Lobbying

March Storm agenda: COTS, NEOs, and SSP

The grassroots space lobbying group ProSpace has released its agenda for March Storm 2008, which starts with training this weekend. The agenda focuses on three keys areas: Commercial Orbital Transportation Services (COTS), detection of near Earth objects (NEOs), and space solar power (SSP). Its biggest requests are in COTS: ProSpace is asking for two more funded COTS awards, and that “any additional funds” go to COTS rather than Ares 1 and Orion. ProSpace is also asking for “sufficient funds” in 2009 and beyond for resupply services to “maximize the use of ISS”.
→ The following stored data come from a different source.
(* ===== verification/LocalRwLock.v ===== *)
(** * [LocalRwLock] ([src/site_c/rwlock.rs])

    [Module RwLock]: the write-preferring reader-writer lock, its two kinds of
    futures and guards. Operations that wake return the list of wakers they
    fire, in order. [sys] puts one lock together with its live futures and
    guards; [exec] runs one event of the program that uses it. *)
From stdpp Require Import base list gmap numbers relations strings.
From S2P Require Import Prelude InlineQueue WaitList.

Module RwLock.
Section rwlock.
Context `{BuildMode} `{Wakers} {T Q : Type} `{WaitList Q (Z * waker)}.

Abbreviation entry := (Z * waker)%type.

Record LocalRwLock : Type := mkRwLock {
  readers : Z;
  writer : bool;
  read_waiters : Q;
  write_waiters : Q;
  next_id : Z;
  value : T
}.

(** The [registered] fields of the two futures. *)
Abbreviation LocalRwLockReadFuture := (option entry).
Abbreviation LocalRwLockWriteFuture := (option entry).

(** ** Operations *)
Definition new (v : T) : LocalRwLock := mkRwLock 0 false wl_new wl_new 0 v.

Definition read (l : LocalRwLock) : LocalRwLockReadFuture := None.
Definition write (l : LocalRwLock) : LocalRwLockWriteFuture := None.

Definition set_readers (l : LocalRwLock) (n : Z) : LocalRwLock :=
  mkRwLock n (writer l) (read_waiters l) (write_waiters l) (next_id l) (value l).
Definition set_writer (l : LocalRwLock) (b : bool) : LocalRwLock :=
  mkRwLock (readers l) b (read_waiters l) (write_waiters l) (next_id l) (value l).
Definition set_read_waiters (l : LocalRwLock) (q : Q) (next : Z) : LocalRwLock :=
  mkRwLock (readers l) (writer l) q (write_waiters l) next (value l).
Definition set_write_waiters (l : LocalRwLock) (q : Q) (next : Z) : LocalRwLock :=
  mkRwLock (readers l) (writer l) (read_waiters l) q next (value l).

(** [self.readers.set(self.readers.get().checked_add(1).expect(..))]. *)
Definition add_reader (l : LocalRwLock) : outcome LocalRwLock :=
  match checked_add (readers l) 1 with
  | Some n => Done (set_readers l n)
  | None => Panicked "reader count overflow"
  end.

(** [true] stands for the guard. *)
Definition try_read (l : LocalRwLock) : outcome (bool * LocalRwLock) :=
  if negb (writer l) then l ← add_reader l; Done (true, l) else Done (false, l).

Definition try_read_fair (l : LocalRwLock) : outcome (bool * LocalRwLock) :=
  let no_writer_queued := wl_is_empty (write_waiters l) in
  if negb (writer l) && no_writer_queued then l ← add_reader l; Done (true, l)
  else Done (false, l).

Definition try_write (l : LocalRwLock) : bool * LocalRwLock :=
  if (readers l =? 0)%Z && negb (writer l) then (true, set_writer l true) else (false, l).

Definition is_write_locked (l : LocalRwLock) : bool := writer l.
Definition reader_count (l : LocalRwLock) : Z := readers l.
Definition is_locked (l : LocalRwLock) : bool := (0 <? readers l)%Z || writer l.
Definition into_inner (l : LocalRwLock) : T := value l.

(** The loop that wakes every queued reader. The fuel is one more than the
    queue's length; a wake does not re-enter the lock. *)
Fixpoint wake_readers (fuel : nat) (l : LocalRwLock) : outcome (list waker * LocalRwLock) :=
  match fuel with
  | 0 => Undefined
  | S fuel =>
      '(next, q) ← wl_pop_front (read_waiters l);
      let l := set_read_waiters l q (next_id l) in
      match next with
      | None => Done ([], l)
      | Some (_, w) => '(ws, l) ← wake_readers fuel l; Done (w :: ws, l)
      end
  end.

Definition wake_next (l : LocalRwLock) : outcome (list waker * LocalRwLock) :=
  if writer l || (0 <? readers l)%Z then Done ([], l)
  else
    '(next_writer, q) ← wl_pop_front (write_waiters l);
    let l := set_write_waiters l q (next_id l) in
    match next_writer with
    | Some (_, w) => Done ([w], l)
    | None => wake_readers (S (wl_len (read_waiters l))) l
    end.

Definition release_read (l : LocalRwLock) : outcome (list waker * LocalRwLock) :=
  _ ← debug_assert (0 <? readers l)%Z "release_read called with no readers";
  n ← sub_usize (readers l) 1;
  wake_next (set_readers l n).

Definition release_write (l : LocalRwLock) : outcome (list waker * LocalRwLock) :=
  _ ← debug_assert (writer l) "release_write called without write lock";
  wake_next (set_writer l false).

Definition poll_read (l : LocalRwLock) (registered : LocalRwLockReadFuture) (w : waker) :
    outcome (LocalRwLock * LocalRwLockReadFuture * Poll unit) :=
  '(guard, l) ← try_read_fair l;
  if (guard : bool) then
    '(q, registered) ← Registration.deregister_in fst (read_waiters l) registered;
    Done (set_read_waiters l q (next_id l), registered, Ready tt)
  else
    '(q, next, registered) ←
      Registration.register_in fst snd (read_waiters l) (next_id l) registered (fun id => (id, w)) w;
    '(guard, l) ← try_read_fair (set_read_waiters l q next);
    if (guard : bool) then
      '(q, registered) ← Registration.deregister_in fst (read_waiters l) registered;
      Done (set_read_waiters l q (next_id l), registered, Ready tt)
    else Done (l, registered, Pending).

Definition drop_read_future (l : LocalRwLock) (registered : LocalRwLockReadFuture) :
    outcome (list waker * LocalRwLock) :=
  match registered with
  | Some _ =>
      '(q, _) ← Registration.deregister_in fst (read_waiters l) registered;
      wake_next (set_read_waiters l q (next_id l))
  | None => Done ([], l)
  end.

Definition poll_write (l : LocalRwLock) (registered : LocalRwLockWriteFuture) (w : waker) :
    outcome (LocalRwLock * LocalRwLockWriteFuture * Poll unit) :=
  let '(guard, l) := try_write l in
  if (guard : bool) then
    '(q, registered) ← Registration.deregister_in fst (write_waiters l) registered;
    Done (set_write_waiters l q (next_id l), registered, Ready tt)
  else
    '(q, next, registered) ←
      Registration.register_in fst snd (write_waiters l) (next_id l) registered (fun id => (id, w)) w;
    let '(guard, l) := try_write (set_write_waiters l q next) in
    if (guard : bool) then
      '(q, registered) ← Registration.deregister_in fst (write_waiters l) registered;
      Done (set_write_waiters l q (next_id l), registered, Ready tt)
    else Done (l, registered, Pending).

Definition drop_write_future (l : LocalRwLock) (registered : LocalRwLockWriteFuture) :
    outcome (list waker * LocalRwLock) :=
  match registered with
  | Some _ =>
      '(q, _) ← Registration.deregister_in fst (write_waiters l) registered;
      wake_next (set_write_waiters l q (next_id l))
  | None => Done ([], l)
  end.

(** [Deref], [DerefMut] and [Drop] of the guards. *)
Definition deref (l : LocalRwLock) : T := value l.
Definition deref_mut (l : LocalRwLock) (v : T) : LocalRwLock :=
  mkRwLock (readers l) (writer l) (read_waiters l) (write_waiters l) (next_id l) v.
Definition drop_read_guard (l : LocalRwLock) : outcome (list waker * LocalRwLock) := release_read l.
Definition drop_write_guard (l : LocalRwLock) : outcome (list waker * LocalRwLock) := release_write l.

(** [Debug::fmt] reads the value under a read guard it drops again. *)
Definition fmt (l : LocalRwLock) : outcome (list waker * LocalRwLock) :=
  '(guard, l) ← try_read l;
  if (guard : bool) then drop_read_guard l else Done ([], l).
For NEOs, ProSpace is asking for support for proposed legislation, the “NEO Detection, Impact Response and Collision Mitigation Planning Act” (not to be confused with the “NEO Preparedness Act”, HR 4917, that Rep. Dana Rohrabacher introduced in December) that would direct the National Science and Technology Council to study NEO search and impact mitigation efforts. On the SSP front, ProSpace is asking members of Congress to sign a letter for John Young, Undersecretary of Defense for
Acquisition, Technology, and Logistics, asking him to follow up on the NSSO’s SSP study last year by developing a road map for future SSP work.

2 comments to March Storm agenda: COTS, NEOs, and SSP

  • It’s good that someone is focusing on the one solution that could really close the gap (and close it in a useful way). I remember reading a comment in one of the recent Griffin speeches that it is “simply unseemly, for the United States…to be reduced to purchasing services like this”. I think the only unseemly thing is that in spite of all the work over the past 50 years, that the only entity selling tickets to space is a former communist space program. There’s nothing unseemly about NASA having to buy tickets for transportation, it’s just unseemly that they haven’t really done very much over their existence to make sure that there are robust and affordable US providers that they could be buying those services from.

    ~Jon

  • Al Fansome

    Jonathan,

    It is unseemly that NASA is sending more money to Putin’s Russia than it is sending to U.S. entrepreneurs via COTS.

    I do want to note the Space Review article by Alex Kirk with regards to the SEA Blitz last month, for which Jeff started a thread here:

    http://www.spacepolitics.com/2008/03/04/blitzing-specifics/#comments

    KIRK: The lesson to be learned from this is simple: whenever possible, space advocates should make their pitches in support of NASA or other space exploration activity very targeted and explicit. A letter or a call to an office that simply states general support for space is certainly preferable to no contact at all, but if an individual or a group can call for funding for a specific aspect of space exploration, or come out in support of or opposition to a specific bill, their impact will be magnified substantially.

    It sounds like Mr. Kirk is saying that the Blitz (and the SEA) could learn something from ProSpace. The March Storm agenda is “very targeted and specific.”

    FWIW,

    – Al

    “Politics is not rocket science, which is why rocket scientists do not understand politics.”